## [Exercise details]
Reproduce verbatim the lines of the material below, starting at the line with "else dispatch (calculatePressureForce" and ending at the line with "split; [eapply sized_sameShape;", both inclusive; skip the rest.

## [Information]
-.-.-

Lemma nondecreasing_spec (l : list nat) :
  nondecreasing l = true ->
  forall i j a b, (i <= j)%nat -> l !! i = Some a -> l !! j = Some b -> (a <= b)%nat.
Proof.
  induction l as [|x l IH]; intros Hs i j a b Hij Hi Hj.
  - rewrite lookup_nil in Hi. discriminate.
  - assert (Htail : nondecreasing l = true).
    { destruct l as [|y l']; [reflexivity|].
      simpl in Hs. apply andb_true_iff in Hs. apply Hs. }
    assert (Hhead : forall m c, l !! m = Some c -> (x <= c)%nat).
    { intros m. induction m as [|m IHm]; intros c Hc.
      - destruct l as [|y l']; [discriminate|].
        simpl in Hs, Hc. apply andb_true_iff in Hs. destruct Hs as [Hxy _].
        apply Nat.leb_le in Hxy. congruence.
      - destruct (l !! m) as [c'|] eqn:Hm.
        + specialize (IHm c' eq_refl).
          assert (c' <= c)%nat by (apply (IH Htail m (S m) c' c); auto; lia).
          lia.
        + apply lookup_ge_None in Hm. apply lookup_lt_Some in Hc. lia. }
    destruct i as [|i], j as [|j]; simpl in Hi, Hj.
    + assert (a = b) by congruence. lia.
    + injection Hi as <-. eapply Hhead, Hj.
    + lia.
    + apply (IH Htail i j); auto. lia.
Qed.

Lemma fillOffsets_unfold keys n size :
  fillOffsets keys n size = fold_left (lowerOffset keys) (seq 0 size) (replicate size n).
Proof. reflexivity. Qed.

Lemma lowerOffset_prefix keys n size m :
  (m <= size)%nat -> (size <= n)%nat -> (size <= length keys)%nat ->
  let offsets := fold_left (lowerOffset keys) (seq 0 m) (replicate size n) in
  length offsets = size
  /\ forall k, (k < size)%nat -> exists v, offsets !! k = Some v /\ startOf keys n m k v.
Proof.
  intros Hm Hn Hkeys. induction m as [|m IH].
  - simpl. split; [apply length_replicate|].
    intros k Hk. exists n. split.
    + apply lookup_replicate. auto.
    + right. split; [reflexivity|]. intros j Hj. lia.
  - rewrite seq_S, fold_left_app. simpl.
    destruct (IH ltac:(lia)) as [Hlen Hspec]. clear IH.
    set (offsets := fold_left (lowerOffset keys) (seq 0 m) (replicate size n)) in *.
    destruct (lookup_lt_is_Some_2 keys m ltac:(lia)) as [km Hkm].
    unfold lowerOffset. rewrite Hkm. simpl.
    assert (Hstep : forall k, (k < size)%nat -> k <> km ->
              exists v, offsets !! k = Some v /\ startOf keys n (S m) k v).
    { intros k Hk Hne. destruct (Hspec k Hk) as (v & Hv & Hs). exists v. split; [exact Hv|].
      destruct Hs as [(Hvm & Hkv & Hmin)|(-> & Hnone)].
      - left. split; [lia|]. split; assumption.
      - right. split; [reflexivity|]. intros j Hj.
        destruct (decide (j = m)) as [->|Hjm]; [congruence|]. apply Hnone. lia. }
    destruct (decide (km < size)%nat) as [Hin|Hout].
    + destruct (Hspec km Hin) as (v & Hv & Hs). rewrite Hv. simpl.
      destruct Hs as [(Hvm & Hkv & Hmin)|(-> & Hnone)].
      * replace (m <? v)%nat with false by (symmetry; apply Nat.ltb_ge; lia).
        split; [exact Hlen|]. intros k Hk.
        destruct (decide (k = km)) as [->|Hne]; [|apply Hstep; assumption].
        exists v. split; [exact Hv|]. left. split; [lia|]. split; assumption.
      * replace (m <? n)%nat with true by (symmetry; apply Nat.ltb_lt; lia).
        split; [rewrite length_insert; exact Hlen|]. intros k Hk.
        destruct (decide (k = km)) as [->|Hne].
        -- exists m. split; [apply list_lookup_insert_eq; lia|].
           left. split; [lia|]. split; [exact Hkm|].
           intros j Hj. apply Hnone. exact Hj.
        -- rewrite list_lookup_insert_ne by congruence. apply Hstep; assumption.
    + assert (Hnone : offsets !! km = None) by (apply lookup_ge_None; lia).
      rewrite Hnone. simpl.
      split; [exact Hlen|]. intros k Hk. apply Hstep; [exact Hk|lia].
Qed.

(** The offset table [step] computes: entry [k] is the first index whose key
    is [k], or [n] when no key is [k]. *)
Lemma fillOffsets_spec keys n :
  length keys = n ->
  length (fillOffsets keys n n) = n
  /\ forall k, (k < n)%nat ->
       exists v, fillOffsets keys n n !! k = Some v /\ startOf keys n n k v.
Proof.
  intros Hlen. rewrite fillOffsets_unfold.
  apply lowerOffset_prefix; lia.
Qed.

End OffsetTable.

Section IndexBuild.
Context `{Platform}.

Lemma keyFromHash_ext s s' h :
  length (_particles s') = length (_particles s) -> keyFromHash s' h = keyFromHash s h.
Proof. intros Hn. unfold keyFromHash. rewrite Hn. reflexivity. Qed.

Lemma getCell_ext s s' p p' :
  _config s' = _config s -> _predicted p' = _predicted p -> getCell s' p' = getCell s p.
Proof. intros Hc Hp. unfold getCell. rewrite Hc, Hp. reflexivity. Qed.

Lemma keyFromHash_lt s h :
  (0 < length (_particles s))%nat -> (keyFromHash s h < length (_particles s))%nat.
Proof.
  intros Hn. unfold keyFromHash.
  pose proof (Z.mod_pos_bound (h mod 2 ^ 32) (Z.of_nat (length (_particles s))) ltac:(lia)).
  lia.
Qed.

Lemma buildSpatialHash_keys s :
  length (_keys s) = length (_particles s) -> _keys (buildSpatialHash s) = hashedKeys s.
Proof.
  intros Hk. unfold buildSpatialHash, hashedKeys; cbn [_keys].
  rewrite Hk, Nat.min_id, firstn_all.
  rewrite drop_ge by lia. apply app_nil_r.
Qed.

(** The three steps of the index build, spelled out for a sized state whose
    sort kept its contract. *)
Lemma buildIndex_fields s :
  sized s -> sortOk s = true ->
  let sorted := _sortedIndices (buildSpatialHash s) in
  let keys := (fun i => default 0%nat (hashedKeys s !! i)) <$> sorted in
  length sorted = length (_particles s)
  /\ _config (buildIndex s) = _config s
  /\ _particles (buildIndex s) = particleAt s <$> sorted
  /\ _keys (buildIndex s) = keys
  /\ _offsets (buildIndex s)
     = fillOffsets keys (length (_particles s)) (length (_particles s)).
Proof.
  intros (Hk & Hs & Ho & Hb & Hv) Hsort sorted keys.
  unfold sortOk, sort_post in Hsort. rewrite !andb_true_iff in Hsort.
  destruct Hsort as [[[Hlen _] _] _]. apply bool_decide_eq_true in Hlen.
  fold sorted in Hlen. rewrite Hs in Hlen.
  assert (Hk1 : _keys (buildSpatialHash s) = hashedKeys s)
    by (apply buildSpatialHash_keys; exact Hk).
  assert (Hn : Nat.min (length sorted)
                 (Nat.min (length (hashedKeys s)) (length (_reorderBuffer s)))
               = length sorted).
  { unfold hashedKeys. rewrite length_fmap, Hb, Hlen. lia. }
  assert (Hparts : _particles (buildIndex s) = particleAt s <$> sorted).
  { unfold buildIndex, computeOffsets, reorderParticles; cbn [_particles].
    rewrite Hk1. change (_reorderBuffer (buildSpatialHash s)) with (_reorderBuffer s).
    fold sorted. rewrite Hn, firstn_all.
    rewrite drop_ge by lia. rewrite app_nil_r. reflexivity. }
  assert (Hkeys : _keys (buildIndex s) = keys).
  { unfold buildIndex, computeOffsets, reorderParticles; cbn [_keys].
    rewrite Hk1. change (_reorderBuffer (buildSpatialHash s)) with (_reorderBuffer s).
    fold sorted. rewrite Hn, firstn_all.
    rewrite drop_ge by (unfold hashedKeys; rewrite length_fmap; lia).
    rewrite app_nil_r. reflexivity. }
  split; [exact Hlen|]. split; [reflexivity|]. split; [exact Hparts|].
  split; [exact Hkeys|].
  change (_offsets (buildIndex s))
    with (fillOffsets (_keys (reorderParticles (buildSpatialHash s)))
            (length (_particles (reorderParticles (buildSpatialHash s))))
            (length (_offsets s))).
  change (_keys (reorderParticles (buildSpatialHash s))) with (_keys (buildIndex s)).
  change (_particles (reorderParticles (buildSpatialHash s)))
    with (_particles (buildIndex s)).
  rewrite Hkeys, Hparts, length_fmap, Hlen, Ho. reflexivity.
Qed.

(** The index build establishes the index invariant. *)
Lemma buildIndex_indexed s :
  sized s -> sortOk s = true ->
  indexed (buildIndex s) /\ length (_particles (buildIndex s)) = length (_particles s).
Proof.
  intros Hsized Hsort.
  destruct (buildIndex_fields s Hsized Hsort) as (Hlen & Hcfg & Hparts & Hkeys & Hoffs).
  set (sorted := _sortedIndices (buildSpatialHash s)) in *.
  assert (Hn : length (_particles (buildIndex s)) = length (_particles s))
    by (rewrite Hparts, length_fmap; exact Hlen).
  split; [|exact Hn].
  assert (Hpost := Hsort). unfold sortOk, sort_post in Hpost.
  rewrite !andb_true_iff in Hpost. destruct Hpost as [[[_ Hrange] _] Hasc].
  fold sorted in Hrange, Hasc.
  destruct Hsized as (Hk & Hs & _). rewrite Hs in Hrange.
  rewrite (buildSpatialHash_keys s Hk) in Hasc.
  unfold indexed. rewrite Hn, Hkeys, Hoffs.
  assert (Hklen : length ((fun i => default 0%nat (hashedKeys s !! i)) <$> sorted)
                  = length (_particles s))
    by (rewrite length_fmap; exact Hlen).
  destruct (fillOffsets_spec _ _ Hklen) as [Holen Hospec].
  split; [exact Hklen|]. split; [exact Holen|].
  split; [apply nondecreasing_spec; exact Hasc|].
  split; [|exact Hospec].
  intros i p Hp. rewrite Hparts in Hp.
  rewrite list_lookup_fmap in Hp. rewrite list_lookup_fmap.
  destruct (sorted !! i) as [x|] eqn:Hx; [|discriminate]. simpl in Hp |- *.
  injection Hp as <-.
  assert (Hxn : (x < length (_particles s))%nat).
  { rewrite forallb_forall in Hrange. apply Nat.ltb_lt, Hrange.
    apply list_elem_of_In. eapply list_elem_of_lookup_2, Hx. }
  destruct (lookup_lt_is_Some_2 (_particles s) x Hxn) as [px Hpx].
  unfold particleAt. rewrite Hpx. simpl.
  unfold hashedKeys. rewrite list_lookup_fmap, Hpx. simpl.
  f_equal. rewrite (keyFromHash_ext s (buildIndex s)) by exact Hn.
  rewrite (getCell_ext s (buildIndex s) px px Hcfg eq_refl).
  reflexivity.
Qed.

End IndexBuild.

(** ** Buffer sizing is an invariant of the engine *)

Section Sizing.
Context `{Platform}.

Lemma sameShape_refl s : sameShape s s.
Proof. unfold sameShape. tauto. Qed.

Lemma sameShape_trans s1 s2 s3 : sameShape s1 s2 -> sameShape s2 s3 -> sameShape s1 s3.
Proof.
  unfold sameShape. intros (?&?&?&?&?&?&?) (?&?&?&?&?&?&?). repeat split; congruence.
Qed.

Lemma frame_sameShape s s' : frame s s' -> sameShape s s'.
Proof.
  unfold frame, sameShape. intros (_ & Ht & Hk & Hs & Ho & Hb & Hv & _ & Hn).
  rewrite Ht, Hk, Hs, Ho, Hb, Hv, Hn. tauto.
Qed.

Lemma sized_sameShape s s' : sameShape s s' -> sized s -> sized s'.
Proof.
  unfold sameShape, sized. intros (_&Hn&Hk&Hs&Ho&Hb&Hv) (?&?&?&?&?).
  rewrite Hn, Hk, Hs, Ho, Hb, Hv. tauto.
Qed.

Lemma dispatch_sameShape pass ranges s :
  (forall a b s, sameShape s (pass a b s)) -> sameShape s (dispatch pass ranges s).
Proof.
  intros Hp. unfold dispatch. apply fold_left_preserves; [apply sameShape_refl|].
  intros a r Ha. eapply sameShape_trans; [exact Ha|apply Hp].
Qed.

Lemma forParticles_sameShape body start end_ s : sameShape s (forParticles body start end_ s).
Proof. apply frame_sameShape, forParticles_frame. Qed.

Lemma writeSnapshot_sameShape start end_ s : sameShape s (writeSnapshot start end_ s).
Proof.
  unfold writeSnapshot. apply fold_left_preserves; [apply sameShape_refl|].
  intros a i Ha. eapply sameShape_trans; [exact Ha|].
  unfold sameShape; cbn [with_snapshot _threads _particles _keys _sortedIndices _offsets
                          _reorderBuffer _velocitySnapshot].
  rewrite length_insert. tauto.
Qed.

Lemma buildIndex_sameShape s : sized s -> sortOk s = true -> sameShape s (buildIndex s).
Proof.
  intros Hsized Hsort.
  destruct (buildIndex_fields s Hsized Hsort) as (Hlen & _ & Hparts & Hkeys & Hoffs).
  destruct Hsized as (Hk & Hs & Ho & Hb & Hv).
  assert (Hn : length (_particles (buildIndex s)) = length (_particles s))
    by (rewrite Hparts, length_fmap; exact Hlen).
  assert (Hklen : length (_keys (buildIndex s)) = length (_particles s))
    by (rewrite Hkeys, length_fmap; exact Hlen).
  unfold sameShape. split; [reflexivity|]. split; [exact Hn|].
  split; [congruence|].
  split; [change (_sortedIndices (buildIndex s)) with (_sortedIndices (buildSpatialHash s));
          congruence|].
  split.
  { rewrite Hoffs. rewrite <- Hkeys.
    destruct (fillOffsets_spec (_keys (buildIndex s)) _ Hklen) as [Hol _]. congruence. }
  split; [change (_reorderBuffer (buildIndex s)) with (_particles (buildIndex s));
          congruence|].
  reflexivity.
Qed.

(** The state on which [step] builds its index is sized when the engine is. *)
Lemma predicted_sized dt ranges s :
  sized s -> sized (dispatch (applyExternalForces dt) ranges s).
Proof.
  apply sized_sameShape, dispatch_sameShape. intros. apply forParticles_sameShape.
Qed.

(** [init] sizes the buffers, and a completed step whose sort kept its
    contract leaves them sized, with the same thread count. *)
Lemma step_sized dt s s' :
  sized s ->
  sortOk (dispatch (applyExternalForces dt) (stepRanges s) s) = true ->
  step dt s = Completed s' ->
  sized s' /\ sameShape s s'.
Proof.
  intros Hsized Hsort. unfold step.
  destruct (_threads s =? 0)%nat; [discriminate|].
  destruct (existsb _ _); [discriminate|].
  intros [= <-].
  set (ranges := stepRanges s) in *.
  set (sE := dispatch (applyExternalForces dt) ranges s) in *.
  assert (HE : sameShape s sE)
    by (apply dispatch_sameShape; intros; apply forParticles_sameShape).
  assert (HB : sameShape s (buildIndex sE)).
  { eapply sameShape_trans; [exact HE|].
    apply buildIndex_sameShape; [|exact Hsort]. eapply sized_sameShape; eassumption. }
  set (sB := buildIndex sE) in *.
  assert (Hpass : forall body sX, sameShape s sX ->
            sameShape s (dispatch (forParticles body) ranges sX)).
  { intros body sX HX. eapply sameShape_trans; [exact HX|].
    apply dispatch_sameShape. intros. apply forParticles_sameShape. }
  assert (Hfinal : sameShape s
            (dispatch (updatePositions dt) ranges
               (if _useViscosity
                     (dispatch (calculatePressureForce dt) ranges
                        (dispatch calculateDensities ranges sB))
                then dispatch (calculateViscosity dt) ranges
                       (dispatch writeSnapshot ranges
                          (dispatch (calculatePressureForce dt) ranges
                             (dispatch calculateDensities ranges sB)))
                else dispatch (calculatePressureForce dt) ranges
                       (dispatch calculateDensities ranges sB)))).
  { apply Hpass. destruct (_useViscosity _).
    - apply Hpass. eapply sameShape_trans.
      + apply Hpass, Hpass, HB.
      + apply dispatch_sameShape. intros. apply writeSnapshot_sameShape.
    - apply Hpass, Hpass, HB. }
  split; [eapply sized_sameShape; eassumption|exact Hfinal].
Qed.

-.-.-

## [Solved exercise]
                else dispatch (calculatePressureForce dt) ranges
                       (dispatch calculateDensities ranges sB)))).
  { apply Hpass. destruct (_useViscosity _).
    - apply Hpass. eapply sameShape_trans.
      + apply Hpass, Hpass, HB.
      + apply dispatch_sameShape. intros. apply writeSnapshot_sameShape.
    - apply Hpass, Hpass, HB. }
  split; [eapply sized_sameShape; eassumption|exact Hfinal].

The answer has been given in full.